Xrisolora 1 & Ag, Pavlou, Athens, Peristeri 12132 

The clinic also functions as a pharmacy, they feed dozens of homeless people, and are involved in action against water privatization.

Dimitri and I talked to Nikos, the only person who spoke reasonable English, and Dr. Apostolos Gianopoulos, a retired physician who donates a lot of his time to the clinic. What an amazing bunch of people. Can you imagine this happening where you live?

Here’s the wonderfully chaotic drug cabinet:

How the drugs typically arrive, after volunteers go out and collect them:

The obligatory group portrait with yours truly:

And since I don’t seem to be able to find back the receipt they wrote, after looking for well over an hour yesterday (it’ll turn up), the actual handing over of the €1000:

A French film crew recently made a documentary about the clinic, and there is a video on YouTube. Unfortunately, it’s not in English, but you get a picture of the entire operation. They have all of 55 square meters at their disposal.

The blurb from the video:

For Two Years, Volunteers Run A Social Clinic/Pharmacy  

Today, more and more Greeks find themselves without health insurance. All over the country, clinics and pharmacies are organizing solidarity to support them. Reportage in one of them, in Athenian suburbs.

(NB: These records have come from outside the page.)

(* ===== verification/EnergyTests.v ===== *)
(** * The repository's tests of the energy manager

    Dates as strings of binary digits, which satisfy the laws of [Dates]; the
    requests of [EnergyManager/tests/json_tests], the configurations and the
    results the tests expect, and that [run_optimizer] returns them: the limits,
    their sources, the time stamps of the schedules.  Numbers may differ by the
    rounding of single precision.  At the end, runs with outcomes one may not
    expect. *)
From S2P Require Import Prelude Effects EnergyTypes EnergyMarket EnergyBroker EnergyManager.
From S2P Require Import EnergyNode.
From stdpp Require Import base tactics list numbers strings gmap.
From Stdlib Require Import QArith Ascii.
Open Scope Z_scope.

(** ** Dates *)

Fixpoint digits (p : positive) : string :=
  match p with
  | xH => "1"
  | xO p => String "0"%char (digits p)
  | xI p => String "1"%char (digits p)
  end.

Fixpoint undigits (s : string) : positive :=
  match s with
  | EmptyString => xH
  | String c EmptyString => xH
  | String c s => if Ascii.eqb c "0"%char then xO (undigits s) else xI (undigits s)
  end.

Definition stamp (t : Z) : string :=
  match t with
  | Z0 => "0"
  | Zpos p => String "+"%char (digits p)
  | Zneg p => String "-"%char (digits p)
  end.

Definition unstamp (s : string) : Z :=
  match s with
  | String "+" s => Zpos (undigits s)
  | String "-" s => Zneg (undigits s)
  | _ => 0
  end.

(** Since 2017 the clock is 27 seconds ahead of the calendar. *)
#[export] Instance example_dates : Dates := {
  from_rfc3339 := unstamp;
  to_rfc3339 := stamp;
  leap_seconds_elapsed _ := seconds 27
}.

The small waiting room of the clinic at Peristeri is never empty in the late morning. In this suburb of Athens, a three-room apartment serves as both pharmacy and medical office. People come here to get medicines and also see a doctor, make an appointment to the dentist or even just talk. All this without paying anything.

Between calls, Georgette and Martina, the two volunteers in secretariat today, find a moment to discuss with each patient. “Now we know everyone,” says the latter. They, along with Dr. Gianopoulos and 50 volunteers and doctors, launched the initiative of a solidarity clinic and pharmacy two years ago. “With the crisis, more and more people have lost their social security for their families she explains. You really had to do something. ”

More than 3,000 patients

More than 3,000 patients walked through its doors. It has integrated the network of fifty solidarity clinics/pharmacies that cover the country. On the desk lies a secretariat agenda with impressive dimensions. The Bible testifies to the collective’s success and especially the willingness of the team to ensure regular monitoring of patients. “We receive many diabetics, people with asthma or heart,” says Dr. Apostolos Gianopoulos. Everyone can re-establish the treatment which had given up due to the loss of social security rights. “I remember a diabetic man who had lost two toes because it no longer followed his treatment,” says Martina.

“People in need were ashamed to ask for help”

More than the distribution of medicines, volunteers seek to create a space for solidarity and confidence. “At the beginning of the crisis, people in need were ashamed to ask for help, says Matina. They felt guilty not being able to support their families. But progressively, we have managed to establish a relationship of trust and anticipate their needs. ” In addition to the distribution of medicines, the medical center has also set up a food collection.

Coming to seek her package for the week, Anastasia demonstrates its involvement in the clinic work. After a successful career in the pharmaceutical industry, the single mother found herself unemployed. Today, she lives with her mother, who receives no pension, her 13 year old son and his brother, who earns only €400 per month. “I come here to get some medicine for my mom who is sick, she says. In exchange, I participate in various collections of food and medicine. ”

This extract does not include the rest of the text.